The key role and technique of the shoulder blade in back training!
Fitness enthusiasts know that the latissimus dorsi is an indispensable goal for building solid back muscles. However, many people will encounter a tricky problem when practicing backs: the back has become thicker, but the width seems to be difficult to increase. Today, we're going to uncover the secrets behind this, the key role of the shoulder blades in back training, and some tips.
First, let's understand the function of the shoulder blades and related muscles. The trapezius muscle is an important muscle attached to the scapula, and it has two main modes of activity: the contraction of the middle of the trapezius muscle can pull the scapula to the middle, that is, the scapula is retracted; Constriction of the lower trapezius tract fibers pulls the scapula downward, i.e., the scapula is pressed downward.
The latissimus dorsi, as an important part of the back, has two main functions: one is to pull the arm from both ends to the middle, that is, the shoulder joint is adducted; The second is to pull the arm from the front to the back, because the latissimus dorsi muscle grows at the back of the body, this action is called shoulder extension. However, it is important to note that the latissimus dorsi does not actively control the posterior and downward compression of the scapula because it is not attached to the scapula.

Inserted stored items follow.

(** * CohortCortex: the rule-based scoring engine of [application.py]

    A shallow embedding of [class Patient] and [class Engine] and the
    properties of the scoring run [Engine.sort_patients].

    Conventions of the embedding.
    - Python [float] scores are modelled by exact rationals ([Qc], whose
      equality is Leibniz equality).  Every score is built from the literals
      [0.0] and [1.0], from quotients [int / int], from the weights of the
      rule document, and from [+] and [*]; the tests [== 0.0] and [> 0.0]
      are the exact ones.
    - Python [str] is [string] (ASCII text); [lower], [strip] and [in] are
      written out below.
    - A raised exception is a value [Raise e] of [result]; the code has no
      [try], so an exception leaves [sort_patients] at once.
    - The engine object, the open exclusion-log file and the score CSV are
      one explicit state, threaded through the run. *)

From stdpp Require Import base numbers strings list gmap sorting.
From Stdlib Require Import QArith Qcanon Ascii.
From Stdlib Require String.

Local Open Scope Z_scope.

(** ** Exceptions *)

Inductive exception :=
| KeyError (key : string)   (* [rule["gender"]] on a rule without that key *)
| LiteralError              (* [ast.literal_eval] / [set] rejected the cell *)
| OSError.                  (* a file operation failed *)

Inductive result (A : Type) :=
| Ok (a : A)
| Raise (e : exception).
Arguments Ok {A} a.
Arguments Raise {A} e.

#[global] Instance result_ret : MRet result := λ A a, Ok a.
#[global] Instance result_bind : MBind result := λ A B f m,
  match m with Ok a => f a | Raise e => Raise e end.

(** [d[key]] on a dict that may lack [key]. *)
Definition subscript {A} (key : string) (field : option A) : result A :=
  match field with Some a => Ok a | None => Raise (KeyError key) end.

(** ** Python strings *)

(** [c.isspace()] for an ASCII character: tab, LF, VT, FF, CR, the four
    separators 0x1c-0x1f and the blank. *)
Definition isspace (c : ascii) : bool :=
  let n := nat_of_ascii c in
  ((9 <=? n)%nat && (n <=? 13)%nat) || ((28 <=? n)%nat && (n <=? 32)%nat).
(** * Guardrail tool backends: the restricted command executor and the
      SSRF-hardened fetcher (mcp/exec-server/core.mjs, mcp/fetch-server/core.mjs)

    A shallow embedding of the two cores and of the request handlers that
    call them, followed by the properties of the specification.

    Conventions of the embedding.
    - A JavaScript string is a [string]; a character stands for one UTF-16
      code unit in the range 0..255.
    - A JavaScript number is [NumInt z] when [Number.isInteger] holds of it
      and [NumOther] otherwise (fractions, NaN, the infinities): the code
      under study only ever throws on the latter.
    - An exception is a value of [exn]; a function that may throw returns a
      [result].
    - Platform functions that are not part of the repository (the WHATWG URL
      parser, the DNS resolver, the HTTP transport, the UTF-8 decoder, the
      child process) are fields of an explicit platform record or an
      explicit list of notifications. *)

From Stdlib Require Import ZArith String Ascii List Lia ZifyBool Bool DecimalString.
From stdpp Require Import gmap strings.

Set Warnings "-register-all".

(** ** JavaScript values *)

Inductive jsnumber :=
| NumInt (n : Z)
| NumOther.

Inductive value :=
| VUndefined
| VNull
| VBool (b : bool)
| VNumber (n : jsnumber)
| VString (s : string)
| VArray (xs : list value)
| VObject (m : gmap string value).

(** [raw.k]: own-property lookup; a missing property reads as [undefined]. *)
Definition getProp (raw : gmap string value) (k : string) : value :=
  match raw !! k with
  | Some v => v
  | None => VUndefined
  end.

(** String(n) for an integral number. *)
Definition numToString (n : Z) : string :=
  NilZero.string_of_int (Z.to_int n).

Definition VInt (n : Z) : value := VNumber (NumInt n).

(** ** Errors *)

Inductive error_kind :=
| INVALID_INPUT | COMMAND_NOT_ALLOWED | DISALLOWED_ARGUMENT | SPAWN_FAILED
| EXEC_FAILED | TIMEOUT | NON_ZERO_EXIT | ABORTED
| INVALID_URL | SSRF_BLOCKED | DNS_FAILED | FETCH_FAILED | TOO_MANY_REDIRECTS
| INTERNAL_ERROR | UNKNOWN_TOOL.

(** [class ToolError extends Error { code; details }]; [OtherError] is any
    exception that is not a ToolError (a TypeError of the platform). *)
Inductive exn :=
| ToolError (code : error_kind) (message : string) (details : value)
| OtherError (message : string).

Inductive result (A : Type) :=
| Ok (a : A)
| Throw (e : exn).
Arguments Ok {A} a.
Arguments Throw {A} e.

Definition rbind {A B} (r : result A) (k : A -> result B) : result B :=
  match r with
  | Ok a => k a
  | Throw e => Throw e
  end.

Notation "'do' x <- r ; k" := (rbind r (fun x => k))
  (at level 10, x name, r at level 100, k at level 200).
Notation "'do' ' p <- r ; k" := (rbind r (fun x => let 'p := x in k))
  (at level 10, p pattern, r at level 100, k at level 200).

Definition errorCode (e : exn) : option error_kind :=
  match e with
  | ToolError c _ _ => Some c
  | OtherError _ => None
  end.

(** The kind a result fails with, if it fails with a ToolError. *)
Definition failsWith {A} (r : result A) (k : error_kind) : Prop :=
  exists msg details, r = Throw (ToolError k msg details).

Definition isOk {A} (r : result A) : bool :=
  match r with
  | Ok _ => true
  | Throw _ => false
  end.

(** ** JavaScript string operations *)

Definition strlen (s : string) : Z := Z.of_nat (String.length s).

(** [a.startsWith(p)] *)
Definition startsWith (a p : string) : bool := String.prefix p a.
(** C1 (amended).  The handler of a message waits for the decoding of
    its payload, and other messages are handled meanwhile.  On arrival
    the cursor is raised to [max(cursor, clock)]; when the decoding is
    done the unit is started at the value the cursor has then, the
    cursor moves on by the buffer's duration, and the unit is in the
    active set.  For two buffers that arrive in order from cursor [t]
    and are decoded in that order: when the first is scheduled before
    the second arrives, the second starts at
    [max(max(t, clock1) + d1, clock2)], which is [t + d1] when the clock
    had not passed [t] at the first arrival nor [t + d1] at the second;
    when the second arrives while the first is being decoded, the
    first starts at [max(max(t, clock1), clock2)] and the second [d1]
    later, which is [t + d1] when the clock had not passed [t] at
    either arrival. *)
Theorem gapless_scheduling scope s msg1 env1 msg2 env2
    audio1 audio2 bytes1 bytes2 buffer1 buffer2 :
  truthy (inlineData_data msg1) = Some audio1 ->
  decode audio1 = Normal bytes1 ->
  decodeAudioData bytes1 (outputCtx scope) 24000 1 = Normal buffer1 ->
  interrupted msg1 = false ->
  truthy (inlineData_data msg2) = Some audio2 ->
  decode audio2 = Normal bytes2 ->
  decodeAudioData bytes2 (outputCtx scope) 24000 1 = Normal buffer2 ->
  interrupted msg2 = false ->
  let t := nextStartTimeRef s in
  let clock1 := currentTime_on_arrival env1 in
  let clock2 := currentTime_on_arrival env2 in
  let d1 := duration buffer1 in
  let d2 := duration buffer2 in
  (* the two halves of the first message, from any state *)
  (forall s0,
     onmessage_arrive scope msg1 env1 s0 =
     mkOutcome []
       (set_nextStartTimeRef (Z.max (nextStartTimeRef s0) clock1) s0)
       (Normal (Some bytes1))) /\
  (forall s0,
     let o := onmessage_resume scope msg1 env1 bytes1 s0 in
     let when := nextStartTimeRef s0 in
     completion o = Normal tt /\
     start_times (calls o) = [(new_source_id env1, when)] /\
     nextStartTimeRef (final o) = (when + d1)%Z /\
     audioSourcesRef (final o) =
       Set_add (mkSource (new_source_id env1) buffer1 (Some when))
         (audioSourcesRef s0) /\
     Set_has (new_source_id env1) (audioSourcesRef (final o)) = true) /\
  (* the first message is handled to its end before the second arrives *)
  (let o1 := onmessage scope msg1 env1 s in
   let o2 := onmessage scope msg2 env2 (final o1) in
   let start1 := Z.max t clock1 in
   let start2 := Z.max (start1 + d1) clock2 in
   (completion o1 = Normal tt /\
    start_times (calls o1) = [(new_source_id env1, start1)] /\
    nextStartTimeRef (final o1) = (start1 + d1)%Z /\
    audioSourcesRef (final o1) =
      Set_add (mkSource (new_source_id env1) buffer1 (Some start1))
        (audioSourcesRef s) /\
    Set_has (new_source_id env1) (audioSourcesRef (final o1)) = true) /\
   (completion o2 = Normal tt /\
    start_times (calls o2) = [(new_source_id env2, start2)] /\
    nextStartTimeRef (final o2) = (start2 + d2)%Z /\
    audioSourcesRef (final o2) =
      Set_add (mkSource (new_source_id env2) buffer2 (Some start2))
        (audioSourcesRef (final o1)) /\
    Set_has (new_source_id env2) (audioSourcesRef (final o2)) = true) /\
   ((clock1 <= t)%Z -> (clock2 <= t + d1)%Z -> start2 = (t + d1)%Z)) /\
  (* the second message arrives while the first is being decoded *)
  (let a1 := onmessage_arrive scope msg1 env1 s in
   let a2 := onmessage_arrive scope msg2 env2 (final a1) in
   let r1 := onmessage_resume scope msg1 env1 bytes1 (final a2) in
   let r2 := onmessage_resume scope msg2 env2 bytes2 (final r1) in
   let start1 := Z.max (Z.max t clock1) clock2 in
   let start2 := (start1 + d1)%Z in
   (calls a1 = [] /\ calls a2 = [] /\
    nextStartTimeRef (final a1) = Z.max t clock1 /\
    nextStartTimeRef (final a2) = start1) /\
   (completion r1 = Normal tt /\
    start_times (calls r1) = [(new_source_id env1, start1)] /\
    nextStartTimeRef (final r1) = (start1 + d1)%Z /\
    audioSourcesRef (final r1) =
      Set_add (mkSource (new_source_id env1) buffer1 (Some start1))
        (audioSourcesRef s)) /\
   (completion r2 = Normal tt /\
    start_times (calls r2) = [(new_source_id env2, start2)] /\
    nextStartTimeRef (final r2) = (start2 + d2)%Z /\
    audioSourcesRef (final r2) =
      Set_add (mkSource (new_source_id env2) buffer2 (Some start2))
        (audioSourcesRef (final r1))) /\
   ((clock1 <= t)%Z -> (clock2 <= t)%Z -> start2 = (t + d1)%Z)).
Proof.
  intros Et1 Eb1 Ea1 Hi1 Et2 Eb2 Ea2 Hi2. cbv zeta.
  assert (Hd1 : decodes_to scope audio1 buffer1) by (exists bytes1; auto).
  assert (Hd2 : decodes_to scope audio2 buffer2) by (exists bytes2; auto).
  split; [intros s0; exact (arrive_suspends scope msg1 env1 s0 audio1 bytes1 Et1 Eb1)|].
  split; [intros s0; exact (resume_schedules scope msg1 env1 bytes1 buffer1 s0 Ea1 Hi1)|].
  split.
  - pose proof (schedule_buffer scope msg1 env1 s audio1 buffer1 Et1 Hd1 Hi1) as H1.
    cbv zeta in H1. destruct H1 as (C1 & S1 & N1 & A1 & M1).
    pose proof (schedule_buffer scope msg2 env2
                  (final (onmessage scope msg1 env1 s)) audio2 buffer2 Et2 Hd2 Hi2) as H2.
    cbv zeta in H2. rewrite N1 in H2.
    split; [repeat split; assumption|].
    split; [exact H2|].
    intros L1 L2. lia.
  - rewrite (arrive_suspends scope msg1 env1 s audio1 bytes1 Et1 Eb1). cbn [final calls].
    rewrite (arrive_suspends scope msg2 env2 _ audio2 bytes2 Et2 Eb2). cbn [final calls].
    match goal with |- context [onmessage_resume scope msg1 env1 bytes1 ?s2] =>
      pose proof (resume_schedules scope msg1 env1 bytes1 buffer1 s2 Ea1 Hi1) as H1;
      cbv zeta in H1; destruct H1 as (C1 & S1 & N1 & A1 & _);
      pose proof (resume_schedules scope msg2 env2 bytes2 buffer2
                    (final (onmessage_resume scope msg1 env1 bytes1 s2)) Ea2 Hi2) as H2;
      cbv zeta in H2; destruct H2 as (C2 & S2 & N2 & A2 & _)
    end.
    rewrite N1 in S2, N2, A2. cbn [nextStartTimeRef set_nextStartTimeRef] in *.
    split; [repeat split|].
    split; [repeat split; assumption|].
    split; [repeat split; assumption|].
    intros L1 L2. lia.
Qed.

(** C2.  After a message that carries the interruption flag the active
    set is empty and the cursor is the clock value read then; every
    unit that was in the set has been stopped. *)
Theorem interruption_clears_playback scope msg env s :
  interrupted msg = true -> all_started s ->
  let o := onmessage scope msg env s in
  completion o = Normal tt /\
  audioSourcesRef (final o) = [] /\
  nextStartTimeRef (final o) = currentTime_on_interrupt env /\
  (forall n, In n (audioSourcesRef s) ->
     In (BufferSource_stop (node_id n)) (calls o)).
Proof. exact (onmessage_interrupted scope msg env s). Qed.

So why are many people still unable to increase the width of their backs when practicing their backs? It has to do with the way the shoulder blades move. Many people exercise their backs with too much movement of their shoulder blades, resulting in too much trapezius involvement and the latissimus dorsi being pushed to the side.
To solve this problem, we need a new training technique - laying the shoulder blades. By flattening the shoulder blades, that is, spreading the shoulder blades to the sides to stabilize them, we can better strengthen the latissimus dorsi muscle, which can increase the width of the back. This technique is very effective for people who have some training experience.
In specific practice, you can cancel the retraction and downward pressure of the shoulder blade when rowing the back, so that the shoulder blade can maintain a stable expansion state. In this way, the latissimus dorsi muscle will be more fully forced, and the exercise effect will be better.
The same technique can be applied to other movements, such as dumbbell side raises, barbell curls, and push-ups. Through flat shoulder blade stabilization training, not only can the shrugging problem be effectively solved, but also the latissimus dorsi can be more fully developed.
To sum up, the shoulder blades play an important role in back training. By mastering the technique of flattening the shoulder blades, we can better work the latissimus dorsi, increase the width of the back, and create stronger back muscles.
So, if you want to have a thick back, you might as well try the training technique of flattening the shoulder blades, so that the shoulder blades are stable, the latissimus dorsi is strong, and your wing-like back is exposed! Remember to train scientifically to achieve a strong back!